Le nez est classique et équilibré et devrait plaire à tout amateur de latakia. Pourtant, tout latakiophile que je sois, je ne suis pas entièrement convaincu au fumage. Il est vrai qu’avec ses notes sucrées, amères, acides, salées et fumées, le blend couvre une large palette de saveurs, mais ce qui me manque un peu, c’est la magie de l’interaction entre tous ces éléments. Il n’y a pas d’unité. Je ressens des picotements dans la gorge, mes muqueuses et mes papilles gustatives décèlent une certaine verdeur. Pour que le latakia brille, il lui faut une assise agréablement ronde. Ici, ses notes fumées sont insuffisamment soutenues et complémentées.

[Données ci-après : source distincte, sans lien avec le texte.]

(* ===== verification/_CoqProject ===== *)
-Q . S2P
Prelude.v
Interleave.v
Js.v
Json.v
JsDate.v
Redis.v
Cache.v
Chapa.v
Roles.v
PayModel.v
Payout.v
Webhook.v
Donation.v
PayAdmin.v
PaySafety.v
PayProps.v
PaySeq.v
CacheProps.v
TwoFactor.v
AuthModel.v
Credentials.v
Auth.v
PasswordPolicy.v
AdminAuth.v
Account.v
AuthSafety.v
AdminSafety.v
AccountSafety.v
AuthProps.v
AuthSeq.v
AdminProps.v
AdminDemo.v
AccountProps.v
ReportModel.v
ReportCommon.v
ReportWorkflow.v
ReportLifecycle.v
ReportAccess.v
ReportSubmission.v
ReportReporter.v
ReportSafety.v
ReportProps.v
ReportSeq.v
ReportMerging.v
Permissions.v
AccessModel.v
RoleService.v
PermissionService.v
Guards.v
AccessSafety.v
AccessProps.v
AccessSeq.v
PermissionSeq.v
AuditRedaction.v
AuditModel.v
AuditChain.v
AuditPurge.v
AuditHold.v
AuditSafety.v
AuditTrust.v
AuditProps.v
AuditVerify.v
AuditArchive.v
AuditSeq.v
UssdModel.v
UssdMenu.v
UssdSafety.v
UssdProps.v
UssdDialog.v
UssdDemo.v
VictimModel.v
VictimCommon.v
VictimReview.v
VictimFunding.v
VictimWorkflow.v
VictimSubmission.v
VictimAdminOps.v
VictimSafety.v
VictimProps.v
VictimDemo.v
Lemma digits_value_pretty_go x s :
  digits_value_go (pretty_N_go x s) 0 = digits_value_go s (Z.of_N x).
Proof.
  revert s. induction (N.lt_wf_0 x) as [x _ IH]; intros s.
  destruct (decide (x = 0)%N) as [->|Hx]; [done|].
  rewrite pretty_N_go_step by lia. rewrite IH by (apply N.div_lt; lia). cbn [digits_value_go].
  rewrite digit_value_char by (apply N.mod_lt; lia). f_equal.
  rewrite (N.div_mod x 10) at 3 by done. lia.
Qed.
Lemma span_pretty_go x s :
  span is_digit (pretty_N_go x s) =
  (pretty_N_go x (span is_digit s).1, (span is_digit s).2).
Proof.
  revert s. induction (N.lt_wf_0 x) as [x _ IH]; intros s.
  destruct (decide (x = 0)%N) as [->|Hx]; [rewrite !pretty_N_go_0; apply surjective_pairing|].
  rewrite (pretty_N_go_step x s), (pretty_N_go_step x (span is_digit s).1) by lia.
  rewrite (IH (x `div` 10)%N) by (apply N.div_lt; lia). cbn [span].
  rewrite pretty_char_digit. by destruct (span is_digit s).
Qed.

(** Not a digit next. *)
Definition ends_number (s : string) : Prop :=
  match s with EmptyString => True | Str c _ => is_digit c = false end.
Lemma span_ends s : ends_number s → span is_digit s = ("", s).
Proof. destruct s as [|c s]; [done|]. cbn. by intros ->. Qed.

Lemma pretty_go_digits x s :
  (0 < x)%N → ∃ c t, pretty_N_go x s = Str c (t +:+ s) ∧ is_digit c = true ∧
    c ≠ "0"%char ∧ str_forallb is_digit t = true.
Proof.
  revert s. induction (N.lt_wf_0 x) as [x _ IH]; intros s Hx. rewrite pretty_N_go_step by done.
  destruct (decide (x `div` 10 = 0)%N) as [E|E].
  - rewrite E, pretty_N_go_0. exists (pretty_N_char (x `mod` 10)), "".
    split_and!; [done|apply pretty_char_digit| |done].
    assert (x < 10)%N by (apply N.div_small_iff in E; lia). rewrite N.mod_small by done.
    assert (x = 1 ∨ x = 2 ∨ x = 3 ∨ x = 4 ∨ x = 5 ∨ x = 6 ∨ x = 7 ∨ x = 8 ∨ x = 9)%N as Hc by lia.
    naive_solver.
  - destruct (IH (x `div` 10)%N ltac:(apply N.div_lt; lia) (Str (pretty_N_char (x `mod` 10)) s))
      as (c&t&Ec&Hc&Hz&Ht); [by apply N.neq_0_lt_0|]. exists c, (t +:+ Str (pretty_N_char (x `mod` 10)) "").
    rewrite Ec, str_app_assoc. split_and!; [done..|]. rewrite str_forallb_app, Ht. cbn.
    by rewrite pretty_char_digit.
Qed.

Lemma parse_digits_pretty x rest :
  ends_number rest → parse_digits (pretty x +:+ rest) = Some (Z.of_N x, rest).
Proof.
  intros Hr. unfold parse_digits, pretty, pretty_N. case_decide as Hx.
  - subst x. cbn [String.app]. change (span is_digit ("0" +:+ rest)) with
      (let '(a, b) := span is_digit rest in (Str "0" a, b)). by rewrite span_ends.
  - destruct (pretty_go_digits x "") as (c&t&E&Hc&Hz&Ht); [lia|].
    assert (pretty_N_go x "" +:+ rest = pretty_N_go x rest) as ->.
    { clear. change rest with ("" +:+ rest) at 2. generalize "" as s. intros s. revert s.
      induction (N.lt_wf_0 x) as [x _ IH]; intros s.
      destruct (decide (x = 0)%N) as [->|Hx]; [done|].
      rewrite (pretty_N_go_step x s), (pretty_N_go_step x (s +:+ rest)) by lia.
      rewrite (IH (x `div` 10)%N) by (apply N.div_lt; lia). done. }
    rewrite span_pretty_go, span_ends by done. cbn [fst snd].
    pose proof (digits_value_pretty_go x "") as Hv. rewrite E in Hv |- *.
    unfold digits_value. rewrite Hv. destruct c as [[] [] [] [] [] [] [] []]; try done.
Qed.

Lemma parse_number_pretty n rest :
  ends_number rest → parse_number (str_of_Z n +:+ rest) = Some (n, rest).
Proof.
  intros Hr. unfold str_of_Z. destruct n as [|p|p].
  - exact (parse_digits_pretty 0 rest Hr).
  - change (pretty (Z.pos p)) with (pretty (N.pos p)).
    pose proof (parse_digits_pretty (N.pos p) rest Hr) as Hp.
    destruct (pretty_go_digits (N.pos p) "") as (c&t&E&Hc&_); [lia|].
    change (pretty (N.pos p)) with (pretty_N_go (N.pos p) "") in *. rewrite E in *.
    unfold parse_number. destruct c as [[] [] [] [] [] [] [] []]; try done.
  - change (pretty (Z.neg p)) with ("-" +:+ pretty (N.pos p)). rewrite str_app_assoc.
    change (parse_number ("-" +:+ (pretty (N.pos p) +:+ rest))) with
      (match parse_digits (pretty (N.pos p) +:+ rest) with
       | Some (n, rest) => Some (- n, rest) | None => None end).
    by rewrite parse_digits_pretty.
Qed.

(** ** The round trip *)

Fixpoint jsize (j : json) : nat :=
  match j with
  | JArr xs => S (sum_list (map (λ x, S (jsize x)) xs))
  | JObj kvs => S (sum_list (map (λ kv, S (jsize kv.2)) kvs))
  | _ => 1
  end.

(** A JavaScript value has each key once. *)
Fixpoint keys_once (j : json) : Prop :=
  match j with
  | JArr xs => foldr (λ x P, keys_once x ∧ P) True xs
  | JObj kvs => NoDup kvs.*1 ∧ foldr (λ kv P, keys_once kv.2 ∧ P) True kvs
  | _ => True
  end.

(** How the text of a value begins. *)
Definition value_start (c : ascii) : bool :=
  negb (is_json_ws c) && bool_decide (c ≠ "]"%char) && bool_decide (c ≠ "}"%char).

Lemma stringify_start j : ∃ c t, stringify j = Str c t ∧ value_start c = true.
Proof.
  destruct j as [|[]|[|p|p]|s|xs|kvs]; try (eexists _, _; split; reflexivity).
  - destruct (pretty_go_digits (N.pos p) "") as (c&t&E&Hc&_); [lia|].
    exists c, (t +:+ ""). split; [exact E|].
    destruct c as [[] [] [] [] [] [] [] []]; done.
Qed.
Lemma skip_ws_start c t : value_start c = true → skip_ws (Str c t) = Str c t.
Proof.
  unfold value_start, skip_ws. cbn [drop_while]. by destruct (is_json_ws c).
Qed.
Lemma skip_ws_stringify j rest :
  skip_ws (stringify j +:+ rest) = stringify j +:+ rest.
Proof.
  destruct (stringify_start j) as (c&t&->&Hc). by apply skip_ws_start.
Qed.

Ce tabac manque de coffre, d’opulence, de bonhomie.
Ceci dit, quand j’ai terminé une pipe entamée la veille, j’ai constaté que le tabac avait gagné en harmonie et en rondeur. Cela me donne à penser que l’Olaf’s Favourite English mis en boîte en avril dernier doit encore se fondre et bénéficiera dès lors de quelques mois, voire années d’encavement. Il se peut bien qu’alors il réussisse à trouver un équilibre qui fera le plaisir du latakiophile pur et dur.
HU Tobacco est un nouveau projet qui mérite notre soutien. Incontestablement, Hans Wiedemann est un blender qui a du talent. En outre, en confiant la production de ses recettes à DTM, qui compose les mélanges de Dan Pipe, et à l’incontournable Kohlhase & Kopp, il dispose non seulement d’un large éventail de matières premières de qualité, il peut compter également sur l’expérience et le savoir-faire d’entreprises établies et respectées. Par contre, je me demande si c’est une bonne idée pour un blender passablement néophyte d’entrer sur le marché en proposant d’emblée dix-huit recettes. Peut-être qu’une ambition plus mesurée ne l’aurait pas desservi.